(TASK INPUTS begins)

(** A whole minute after [afterMs], within the search, that the schedule accepts. *)
Definition due `{Engine} (local : Z → civil) (cron : ParsedCron) (afterMs maxSearchMs : Z)
    (consumed : option Z) (t : Z) : Prop :=
  t mod MINUTE_MS = 0 ∧ afterMs < t ≤ capMs_of afterMs maxSearchMs ∧
  matchesCron cron (local t) = true ∧
  ∀ c, consumed = Some c → civilMinuteKey (local t) ≠ civilMinuteKey (local c).

(** ** Lemmas *)

Lemma set_has_in s n : set_has s n = true ↔ n ∈ s.
Proof.
  unfold set_has. rewrite existsb_exists. setoid_rewrite <- list_elem_of_In.
  setoid_rewrite Z.eqb_eq. split; [by intros (? & ? & ->)|eauto].
Qed.

Lemma set_add_in s n x : x ∈ set_add s n ↔ x ∈ s ∨ x = n.
Proof.
  unfold set_add. destruct (set_has s n) eqn:E; [|set_solver].
  apply set_has_in in E. split; [by left|]. by intros [?| ->].
Qed.

Lemma set_add_NoDup s n : NoDup s → NoDup (set_add s n).
Proof.
  unfold set_add. destruct (set_has s n) eqn:E; [done|]. intros Hs. apply NoDup_app.
  split; [done|]. split; [|apply NoDup_singleton].
  intros x Hx ->%list_elem_of_singleton. apply set_has_in in Hx. congruence.
Qed.

Definition bounded_values (spec : FieldSpec) (values : number_set) : Prop :=
  NoDup values ∧
  ∀ v, v ∈ values → fs_min spec ≤ v ≤ fs_max spec ∧ (fs_name spec = "day-of-week"%string → v < 7).

Lemma normalize_bounds spec n :
  spec ∈ FIELDS → fs_min spec ≤ n ≤ fs_max spec →
  fs_min spec ≤ normalize spec n ≤ fs_max spec ∧
  (fs_name spec = "day-of-week"%string → normalize spec n < 7).
Proof.
  intros Hs Hn. unfold normalize.
  repeat (apply elem_of_cons in Hs as [->|Hs]; [cbn in *; try (split; [lia|done])|]);
    [|by apply elem_of_nil in Hs].
  destruct (n =? 7) eqn:E; cbn; lia.
Qed.

Lemma add_values_spec fuel spec v hi step values :
  spec ∈ FIELDS → fs_min spec ≤ v → hi ≤ fs_max spec → 1 ≤ step → bounded_values spec values →
  bounded_values spec (add_values fuel spec v hi step values) ∧
  values ⊆ add_values fuel spec v hi step values ∧
  ((0 < fuel)%nat → v ≤ hi → normalize spec v ∈ add_values fuel spec v hi step values).
Proof.
  intros Hs. revert v values. induction fuel as [|fuel IH]; intros v values Hv Hh Hst Hb;
    cbn [add_values]; [split; [done|]; split; [done|lia]|].
  case_match eqn:E; [|split; [done|]; split; [done|lia]].
  destruct (IH (v + step) (set_add values (normalize spec v))) as (H1 & H2 & _); [lia|lia|lia| |].
  - destruct Hb as [Hn Hb]. split; [by apply set_add_NoDup|].
    intros x [?| ->]%set_add_in; [by apply Hb|]. apply normalize_bounds; [done|lia].
  - split; [done|]. split.
    + intros x Hx. apply H2, set_add_in. by left.
    + intros _ _. apply H2, set_add_in. by right.
Qed.

Ltac inv_option :=
  repeat match goal with
  | H : mbind _ _ = Some _ |- _ => apply bind_Some in H as (? & ? & H)
  | H : Some _ = Some _ |- _ => injection H as H; subst
  | H : None = Some _ |- _ => discriminate H
  end.

Lemma parse_part_spec spec values part values' :
  spec ∈ FIELDS → bounded_values spec values → parse_part spec values part = Some values' →
  bounded_values spec values' ∧ values' ≠ [].
Proof.
  intros Hs Hb. unfold parse_part. case_decide; [done|].
  destruct (split_units 47 [] _) as [|rangePart rest]; [done|]. intros E.
  apply bind_Some in E as (step & Estep & E). apply bind_Some in E as ([lo hi] & Er & E).
  destruct (_ || _) eqn:Eb; [done|]. destruct (hi <? lo) eqn:El; [done|].
  injection E as <-. bool_hyps.
  assert (1 ≤ step) as Hstep.
  { destruct rest as [|stepPart [|]]; inv_option; [lia|].
    case_match; inv_option. lia. }
  destruct (add_values_spec (Z.to_nat (hi - lo + 1)) spec lo hi step values) as (H1' & _ & H2');
    [done|lia|lia|lia|done|].
  split; [done|]. intros En. rewrite En in H2'. apply (elem_of_nil (normalize spec lo)), H2'; lia.
Qed.
(** A commit is a step of the table. *)
Lemma committed_step ev ex held now db db' :
  suits (ev_phase ev) (n_state (ev_note ev)) →
  (∀ id r, nt_rows db !! id = Some r → n_id r = id) →
  committed ev ex held now db db' → table_step now db db'.
Proof.
  intros Hsuits Hid (_ & r & outcome & Hr & E & _ & Eo & ->).
  rewrite E in Hr. cbn in Hr. eapply set_row_step; [exact Hr|].
  do 2 (split; [done|]). apply evaluated_phase in Eo. rewrite E in Hsuits. rewrite <- Eo in Hsuits.
  split.
  - cbn. clear. destruct outcome as [[]| |[]|[]|[]]; done.
  - intros [Hs _] Hu. apply reduce_ok; [by apply note_strings_schedule|done|done].
Qed.

Lemma finish_step ev ex held now db r :
  snapshot_of db ev r → (∀ id r, nt_rows db !! id = Some r → n_id r = id) →
  table_step now db (finish' ev ex held now db).2.
Proof.
  intros Hs Hid. pose proof (finish_spec ev ex held now db r Hs Hid) as Hf.
  destruct (finish' ev ex held now db) as [[] db']; cbn; [|subst; apply same_table].
  eapply committed_step; [|done|done]. destruct Hs as (-> & _ & ? & _). done.
Qed.

Lemma rows_step now db db' :
  (∀ id r, nt_rows db !! id = Some r → n_id r = id ∧ id < nt_next db) → table_step now db db' →
  ∀ id r, nt_rows db' !! id = Some r → n_id r = id ∧ id < nt_next db'.
Proof.
  intros Hids [Hn Ht] id r' Hr'. destruct (Ht id r' Hr') as [Hr|[(r & Hr & _ & E & _)|(? & ? & _)]].
  - destruct (Hids id r' Hr). split; [done|lia].
  - destruct (Hids id r Hr). split; [congruence|lia].
  - split; [done|lia].
Qed.

(** Every step of the state is one of the table; new snapshots are of its rows. *)
Lemma step_table st op now :
  versions_ok st →
  table_step now (st_db st) (st_db (step st op now)) ∧
  ∀ ev, ev ∈ st_inflight (step st op now) →
    ev ∈ st_inflight st ∨
    ∃ r, ev_note ev = toNote r ∧ nt_rows (st_db (step st op now)) !! n_id r = Some r ∧
         suits (ev_phase ev) (n_state (toNote r)).
Proof.
  intros [Hids Hsnap]. destruct op; cbn [notes_step]; try (split; [apply mutate_step|by auto]).
  - split; [apply same_table|]. cbn. intros ev [?|(note & -> & Hn)%list_elem_of_fmap]%elem_of_app; [by auto|].
    right. apply selection_suits in Hn as [(id & r & Hr & -> & _)%eligible_in Hs]. exists r.
    destruct (Hids id r Hr) as [-> _]. done.
  - destruct (st_inflight st !! evaluation0) as [ev|] eqn:Ee; [|by split; [apply same_table|auto]]. cbn.
    destruct (Hsnap ev) as [r Hr]; [by eapply list_elem_of_lookup_2|]. split.
    + eapply finish_step; [done|]. intros id' r' Hr'. by apply Hids.
    + intros ev' Hev'. left. rewrite <- (take_drop_middle _ _ _ Ee).
      rewrite delete_take_drop in Hev'. set_solver.
Qed.

Lemma versions_step st op now : versions_ok st → versions_ok (step st op now).
Proof.
  intros Hv. destruct (step_table st op now Hv) as [Ht Hev]. destruct Hv as [Hids Hsnap].
  pose proof (rows_step _ _ _ Hids Ht) as Hids'. split; [done|].
  intros ev [Hold|(r & E & Hr & Hs)]%Hev.
  - destruct (Hsnap ev Hold) as [r Hr]. exists r. by eapply snapshot_step.
  - exists r. split; [done|]. split; [by destruct (Hids' _ _ Hr)|]. split; [done|].
    intros r' Hr'. assert (r' = r) as -> by congruence. done.
Qed.

Lemma run_app ops op now :
  notes_run JSON_parse local (ops ++ [(op, now)]) = step (notes_run JSON_parse local ops) op now.
Proof. unfold notes_run. by rewrite foldl_app. Qed.

Lemma run_versions ops : versions_ok (notes_run JSON_parse local ops).
Proof.
  induction ops as [|[op now] ops IH] using rev_ind.
  - split; [by intros id r; cbn; rewrite lookup_empty|]. intros ev Hev. by apply not_elem_of_nil in Hev.
  - rewrite run_app. by apply versions_step.
Qed.
Lemma parseIpLiteral_ip4 s a v :
  parseIpLiteral s = Ok (Some (Ip4 a v)) →
  a = toLowerCase (stripIpv6Brackets s) ∧ ∃ q, wf_quad q ∧ a = dotted q ∧ v = quad_value q.
Proof.
  unfold parseIpLiteral. set (host := toLowerCase _). intros E.
  destruct (isIP host =? 4) eqn:E4.
  - inv_ok. simplify_eq/=. split; [done|]. unfold isIP in E4.
    destruct (isIPv4 host) eqn:Ei; [|by destruct (isIPv6 host)].
    apply isIPv4_spec in Ei as (q & Hq & Eq). exists q. rewrite Eq in *.
    rewrite ipv4ToNumber_dotted in * by done. inv_ok. done.
  - destruct (isIP host =? 6); inv_ok; [|done]. by case_match.
Qed.

Lemma classify_ok c x :
  classify c = Ok x →
  x.1 = normalized c ∧ (x.2 = true → globally_reachable x.1).
Proof.
  unfold classify. intros E. inv_ok. case_match; [|done]. case_match; [|done]. subst. inv_ok.
  match goal with H : parseIpLiteral _ = _ |- _ => apply parseIpLiteral_ip4 in H as (-> & q & Hq & Ed & ->) end.
  cbn. split; [done|]. rewrite Ed. intros Hg%isGlobalIpv4_spec; [|done]. by exists q.
Qed.

Lemma classify_all_ok candidates l :
  classify_all candidates = Ok l →
  l.*1 = normalized <$> candidates ∧ Forall (fun x => x.2 = true → globally_reachable x.1) l.
Proof.
  revert l. induction candidates as [|c candidates IH]; intros l E; cbn in E; inv_ok; [done|].
  match goal with H : classify _ = _ |- _ => apply classify_ok in H as [E1 Hg] end.
  match goal with H : classify_all _ = _ |- _ => apply IH in H as [E2 Hl] end.
  cbn. split; [by rewrite E1, E2|by constructor].
Qed.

(TASK INPUTS ends)

WHAT IS BEING ASKED:
Within the records above, how many lines include the word "Hsnap"? State the number by itself.

RESULT OF THIS EXERCISE:
4